The computer device of the present embodiment includes at least, but is not limited to, a memory and a processor that can be communicatively connected to each other via a system bus. The memory (i.e., readable storage medium) includes flash memory, hard disk, multimedia card, card memory (e.g., SD or DX memory, etc.), random Access Memory (RAM), static Random Access Memory (SRAM), read Only Memory (ROM), electrically Erasable Programmable Read Only Memory (EEPROM), programmable Read Only Memory (PROM), magnetic memory, magnetic disk, optical disk, etc. In some embodiments, the memory may be an internal storage unit of a computer device, such as a hard disk or memory of the computer device.

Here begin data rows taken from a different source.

(* ===== verification/System.v ===== *)
(** * The control plane as a transition system

    One step is one committed transaction of a public method (a failed one
    leaves the database as it was), the part of the creation of a Task that
    opens its conversation, the statement with which the Context of a Task reaches
    its queued submissions, or a change of the tables the conversation
    domain only reads (projects, grants, maintenance flag, new Task rows).
    Methods of the worker that take a [RuntimeExecutionClaim] take one that
    [accept_and_open_execution] returned, i.e. one that names an execution row
    ([genuine]).  [BlockSpec] collects what a relation must satisfy for every
    step to satisfy it. *)

From stdpp Require Import base tactics list strings relations.
From Stdlib Require Import ZArith Lia.
From S2P Require Import Prelude PyText Tables Contracts RegistryRows Schema Repository Service Acceptance.
From S2P Require Import Execution Evolution Methods Integrity.

#[local] Hint Constants Opaque : typeclass_instances.
#[local] Hint Transparent dict time relation : typeclass_instances.

(** The claim names a persisted execution. *)
Definition names (x : RuntimeExecutionClaim) (e : execution_row) : Prop :=
  ex_runtime_execution_id e = xc_runtime_execution_id x ∧ ex_task_id e = xc_task_id x ∧
  ex_turn_id e = xc_turn_id x ∧ ex_runtime_generation e = xc_runtime_generation x.

Definition genuine (d : db) (x : RuntimeExecutionClaim) : Prop :=
  ∃ e, e ∈ executions d ∧ names x e.

(** Changes made by the rest of the program. *)
Record control_plane (d d' : db) : Prop := mkControlPlane {
  cp_tasks : Evolves task_evolves (tasks d) (tasks d');
  cp_tasks_pk : Unique always tk_task_id (tasks d) → Unique always tk_task_id (tasks d');
  cp_authorities : task_authorities d' = task_authorities d;
  cp_states : task_states d' = task_states d;
  cp_turns : task_turns d' = task_turns d;
  cp_items : turn_items d' = turn_items d;
  cp_bindings : bindings d' = bindings d;
  cp_submissions : submissions d' = submissions d;
  cp_intents : intents d' = intents d;
  cp_next_turns : next_turns d' = next_turns d;
  cp_executions : executions d' = executions d;
  cp_controls : controls d' = controls d;
  cp_idempotency : Appends (idempotency d) (idempotency d');
  cp_idempotency_pk :
    Unique always (λ x, (id_actor_user_id x, id_scope x, id_key x)) (idempotency d) →
    Unique always (λ x, (id_actor_user_id x, id_scope x, id_key x)) (idempotency d');
  cp_audit : Appends (audit_events d) (audit_events d');
  cp_audit_pk : Unique always au_event_id (audit_events d) →
    Unique always au_event_id (audit_events d') }.

Section system.
Context `{Host}.

(** One committed transaction of a method of the conversation domain. *)
Inductive conversation_step : db → db → Prop :=
| step_initialize_task t u c e r d d' :
    initialize_task t u c e d = Ok (r, d') → conversation_step d d'
| step_update_work_status t u s k c e r d d' :
    update_work_status t u s k c e d = Ok (r, d') → conversation_step d d'
| step_complete_task t u k c e r d d' : complete_task t u k c e d = Ok (r, d') → conversation_step d d'
| step_reopen_task t u k c e r d d' : reopen_task t u k c e d = Ok (r, d') → conversation_step d d'
| step_cancel_task t u k c i r d d' : cancel_task t u k c i d = Ok (r, d') → conversation_step d d'
| step_create_turn auth t u i k x n c b e f r d d' :
    create_turn auth t u i k x n c b e f d = Ok (r, d') → conversation_step d d'
| step_retry_turn auth t n u i k x c b e f r d d' :
    retry_turn auth t n u i k x c b e f d = Ok (r, d') → conversation_step d d'
| step_archive_task t u k c r d d' : archive_task t u k c d = Ok (r, d') → conversation_step d d'
| step_unarchive_task t u k c r d d' : unarchive_task t u k c d = Ok (r, d') → conversation_step d d'
| step_update_task_title t u l k c r d d' :
    update_task_title t u l k c d = Ok (r, d') → conversation_step d d'
| step_request_steer t n u p k c i r d d' :
    request_steer t n u p k c i d = Ok (r, d') → conversation_step d d'
| step_request_interrupt t n u k c i r d d' :
    request_interrupt t n u k c i d = Ok (r, d') → conversation_step d d'
| step_claim_next_submission a c n r d d' :
    claim_next_submission a c n d = Ok (r, d') → conversation_step d d'
| step_mark_delivery_unknown s f e c r d d' :
    mark_delivery_unknown s f e c d = Ok (r, d') → conversation_step d d'
| step_begin_delivery s m c r d d' : begin_delivery s m c d = Ok (r, d') → conversation_step d d'
| step_accept snapshot claim ef ed ck cr tk tr rk rr ev c bu iu r d d' :
    db_evolves snapshot d →
    accept_and_open_execution snapshot claim ef ed ck cr tk tr rk rr ev c bu iu d = Ok (r, d') →
    conversation_step d d'
| step_append_item x ty ac p pr ni o c i r d d' :
    genuine d x → append_item x ty ac p pr ni o c i d = Ok (r, d') → conversation_step d d'
| step_claim_interrupt i k c r d d' : claim_interrupt i k c d = Ok (r, d') → conversation_step d d'
| step_recover_controls a n c r d d' :
    recover_stale_control_delivery a n c d = Ok (r, d') → conversation_step d d'
| step_transition_control i e s v f c r d d' :
    transition_control i e s v f c d = Ok (r, d') → conversation_step d d'
| step_finish_execution x s e f c r d d' :
    genuine d x → finish_execution x s e f c d = Ok (r, d') → conversation_step d d'.

Inductive step : db → db → Prop :=
| step_control_plane d d' : control_plane d d' → step d d'
| step_conversation d d' : conversation_step d d' → step d d'
| step_open t p a k g s i n c r d d' :
    maintenance_is_active d = Some false → open_conversation t p a k g s i n c d = Ok (r, d') →
    step d d'
| step_repin t s c n d d' :
    maintenance_is_active d = Some false → repin_submissions t s c d = Ok (n, d') → step d d'.

Record initial (d : db) : Prop := mkInitial {
  init_tasks : Unique always tk_task_id (tasks d);
  init_authorities : task_authorities d = [];
  init_states : task_states d = [];
  init_turns : task_turns d = [];
  init_items : turn_items d = [];
  init_bindings : bindings d = [];
  init_submissions : submissions d = [];
  init_intents : intents d = [];
  init_next_turns : next_turns d = [];
  init_executions : executions d = [];
  init_controls : controls d = [];
  init_idempotency : idempotency d = [];
  init_audit : audit_events d = [] }.

Definition reachable (d : db) : Prop := ∃ d0, initial d0 ∧ rtc step d0 d.

(** What a relation must satisfy for every step to satisfy it. *)
Class BlockSpec (R : relation db) : Prop := {
  bs_safe :: SafeStatements R;
  bs_control_plane d d' : control_plane d d' → R d d';
  bs_repin a b c :: Respects R (repin_submissions a b c);
  bs_cancel t c :: Respects R (cancel_pending_submissions t c);
  bs_accept snapshot claim ef ed ck cr tk tr rk rr ev c bu iu d r d' :
    db_evolves snapshot d →
    accept_and_open_execution snapshot claim ef ed ck cr tk tr rk rr ev c bu iu d = Ok (r, d') →
    R d d';
  bs_append x ty ac p pr ni o c i d r d' :
    genuine d x → append_item x ty ac p pr ni o c i d = Ok (r, d') → R d d';
  bs_finish x s e f c d r d' :
    genuine d x → finish_execution x s e f c d = Ok (r, d') → R d d' }.

Lemma conversation_step_spec R `{!BlockSpec R} d d' : conversation_step d d' → R d d'.
Proof.
  destruct 1;
    try match goal with
    | Hm : ?m _ = Ok _ |- _ => exact (respects (R:=R) (m:=m) _ _ _ Hm)
    end.
  - eapply (cancel_task_respects R); [apply _ | eassumption].
  - by eapply bs_accept.
  - by eapply bs_append.
  - by eapply bs_finish.
Qed.

Lemma step_spec R `{!BlockSpec R} d d' : step d d' → R d d'.
Proof.
  destruct 1.
  - by apply bs_control_plane.
  - by apply conversation_step_spec.
  - by eapply (respects (R:=R) (m:=open_conversation _ _ _ _ _ _ _ _ _)).
  - by eapply (respects (R:=R) (m:=repin_submissions _ _ _)).
Qed.

Lemma steps_spec R `{!BlockSpec R} d d' : rtc step d d' → R d d'.
Proof. induction 1; [reflexivity|]. etrans; [by eapply step_spec | done]. Qed.

Lemma control_plane_evolves d d' : control_plane d d' → db_evolves d d'.
Proof.
  intros Hc. destruct Hc.
  constructor; try assumption;
    match goal with E : ?x = ?y |- _ ?y ?x => rewrite E end; reflexivity.
Qed.

(** A relation that every single statement respects. *)
Lemma statement_blocks R `{!StatementSpec R} :
  (∀ d d', control_plane d d' → R d d') → (∀ a b c, Respects R (repin_submissions a b c)) →
  BlockSpec R.
Proof.
  intros Hc Hr. constructor; try apply _; [done|..].
  - intros snapshot claim ef ed ck cr tk tr rk rr ev c bu iu d r d' _. apply respects_apply, _.
  - intros x ty ac p pr ni o c i d r d' _. apply respects_apply, _.
  - intros x s e f c d r d' _. apply respects_apply, _.
Qed.

#[export] Instance db_evolves_blocks : BlockSpec db_evolves.
Proof. apply (statement_blocks db_evolves); [apply control_plane_evolves | apply _]. Qed.

#[export] Instance integral_blocks : BlockSpec integral.
Proof.
  apply (statement_blocks integral); [|apply _].
  intros d d' Hc. pose proof (control_plane_evolves _ _ Hc) as Hev. split; [done|].
  destruct Hc. intros Hok. destruct Hok.
  constructor; try (match goal with E : ?x = ?y |- _ ?x => rewrite E; assumption end).
  all: try (eapply met_same; [intros ?; met_mono | by eassumption | eassumption]).
  all: try match goal with E : ?x = ?y |- _ ?x => rewrite E; assumption end.
  all: auto.
Qed.

Lemma initial_integrity d : initial d → integrity d.
Proof.
  intros Hi. destruct Hi.
  constructor; unfold met; first
    [ match goal with E : ?x = [] |- _ ?x => rewrite E end
    | match goal with E : ?x = [] |- context [?x] => rewrite E end ];
    repeat constructor.
Qed.

Lemma reachable_step d d' : reachable d → step d d' → reachable d'.
Proof. intros (d0 & Hi & Hs) Hst. exists d0. split; [done|]. by eapply rtc_r. Qed.

Lemma reachable_steps d d' : reachable d → rtc step d d' → reachable d'.
Proof. intros (d0 & Hi & Hs) Hst. exists d0. split; [done|]. by etrans. Qed.

Lemma reachable_integrity d : reachable d → integrity d.
Proof.
  intros (d0 & Hi & Hs). apply (steps_spec integral _ _ Hs), initial_integrity, Hi.
Qed.

(** The only row with a submission identifier, after any number of steps. *)
Lemma submission_later d d' s :
  integrity d → rtc step d d' → s ∈ submissions d →
  ∃ s', s' ∈ submissions d' ∧ submission_evolves s s' ∧
    ∀ x, x ∈ submissions d' → sb_submission_id x = sb_submission_id s → x = s'.
Proof.
  intros Hok Hs Hin. destruct (steps_spec integral _ _ Hs) as [Hev Hok'].
  destruct (evolves_elem _ _ _ _ (ev_submissions _ _ Hev) Hin) as (s' & Hs' & He).
  exists s'. split_and!; [done..|]. intros x Hx Hid.
  eapply unique_eq; [apply (submissions_pk _ (ok_submissions _ (Hok' Hok))) | done..|].
  destruct He as [He _]. unfold submission_identity in He. congruence.
Qed.
End system.

(** ** Invariants that rest on integrity *)

Definition under (I : db → Prop) : relation db :=
  λ d d', integral d d' ∧ (integrity d → I d → I d').

#[export] Instance under_preorder I : PreOrder (under I).
Proof.
  split; [by intros d; split|]. intros d1 d2 d3 [[He1 Hk1] H1] [[He2 Hk2] H2].
  split; [split; [by etrans | auto] | auto].
Qed.

Lemma under_run {A} (I : db → Prop) (m : txn A) d a d' :
  Respects integral m → m d = Ok (a, d') → (integrity d → I d → I d') → under I d d'.
Proof. intros Hm Hrun HI. split; [by eapply Hm | done]. Qed.

Lemma under_intro {A} (I : db → Prop) (m : txn A) :
  Respects integral m →
  (∀ d a d', m d = Ok (a, d') → integrity d → I d → I d') → Respects (under I) m.
Proof. intros Hm HI d a d' Hrun. by eapply under_run; [|by exact Hrun|eapply HI]. Qed.

(** The statement writes no table that the invariant reads. *)
Ltac frame_statement :=
  apply under_intro; [apply _|]; intros ? ? ? Hrun _ HI;
  first [ apply insert_row_inv in Hrun as [_ ->]
        | apply update_rows_inv in Hrun as (-> & _ & _) ];
  first [exact HI | destruct HI; constructor; assumption].

(** ** Relations that hold across a step because an invariant holds before it *)

Definition resting (I : db → Prop) (R : relation db) : relation db :=
  λ d d', under I d d' ∧ (integrity d → I d → R d d').

#[export] Instance resting_preorder I R : PreOrder R → PreOrder (resting I R).
Proof.
  intros HR. split; [by intros d; split|]. intros d1 d2 d3 [H1 HR1] [H2 HR2].
  split; [by etrans|]. intros Hok HI. destruct H1 as [[_ Hok1] HI1]. etrans; eauto.
Qed.

Lemma resting_intro {A} I R (m : txn A) :
  Respects (under I) m → Respects R m → Respects (resting I R) m.
Proof. intros Hm HR d a d' Hrun. split; [by eapply Hm|]. intros _ _. by eapply HR. Qed.

#[export] Instance resting_safe I R :
  SafeStatements (under I) → SafeStatements R → SafeStatements (resting I R).
Proof.
  intros HI HR. constructor; intros; try apply _; apply resting_intro; try apply _;
    first [ by apply sf_transition_submission | by apply sf_transition_runtime_execution
          | by apply sf_update_tasks ].
Qed.

Lemma reachable_under `{Host} (I : db → Prop) `{!BlockSpec (under I)} d :
  (∀ d0, initial d0 → I d0) → reachable d → I d.
Proof.
  intros Hinit (d0 & Hi & Hs). destruct (steps_spec (under I) _ _ Hs) as [_ HI].
  apply HI; [by apply initial_integrity | auto].
Qed.

Lemma steps_resting `{Host} (I : db → Prop) R `{!BlockSpec (resting I R)} d d' :
  integrity d → I d → rtc step d d' → R d d'.
Proof. intros Hok HI Hs. destruct (steps_spec (resting I R) _ _ Hs) as [_ HR]. auto. Qed.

The processor may be a central processing unit (Central Processing Unit, CPU), an image processor GPU (Graphics Processing Unit), a controller, a microcontroller, a microprocessor, or other data processing chip in some embodiments. The processor is typically used to control the overall operation of the computer device. In this embodiment, the processor is configured to execute the program code stored in the memory or process the data.
Example 5
The embodiment provides an artificial intelligent chip, which comprises a multi-bit memory internal computing array structure in embodiment 1, and is provided with a standard read-write mode and a multi-bit multiply-accumulate computing mode, wherein the standard read-write mode can realize the read-write operation of data in a storage array. The chip can realize the operation of multiply-accumulate of a plurality of bit input values and a plurality of bit weight values in the multi-bit multiply-accumulate calculation mode. Therefore, the chip can efficiently process the artificial intelligence task, the problems of overhigh energy consumption and delay are not easy to occur, the occurrence of a storage wall is avoided, the data migration and the memory access consumption of a memory are greatly reduced, and the artificial intelligence chip of the embodiment has multiply accumulation of multi-bit Input (IN) and Output (OUT), thereby being beneficial to pushing the realization of the artificial intelligence chip with high reasoning precision.
The foregoing description of the preferred embodiments of the invention is not intended to be limiting, but rather is intended to cover all modifications, equivalents, and alternatives falling within the spirit and principles of the invention.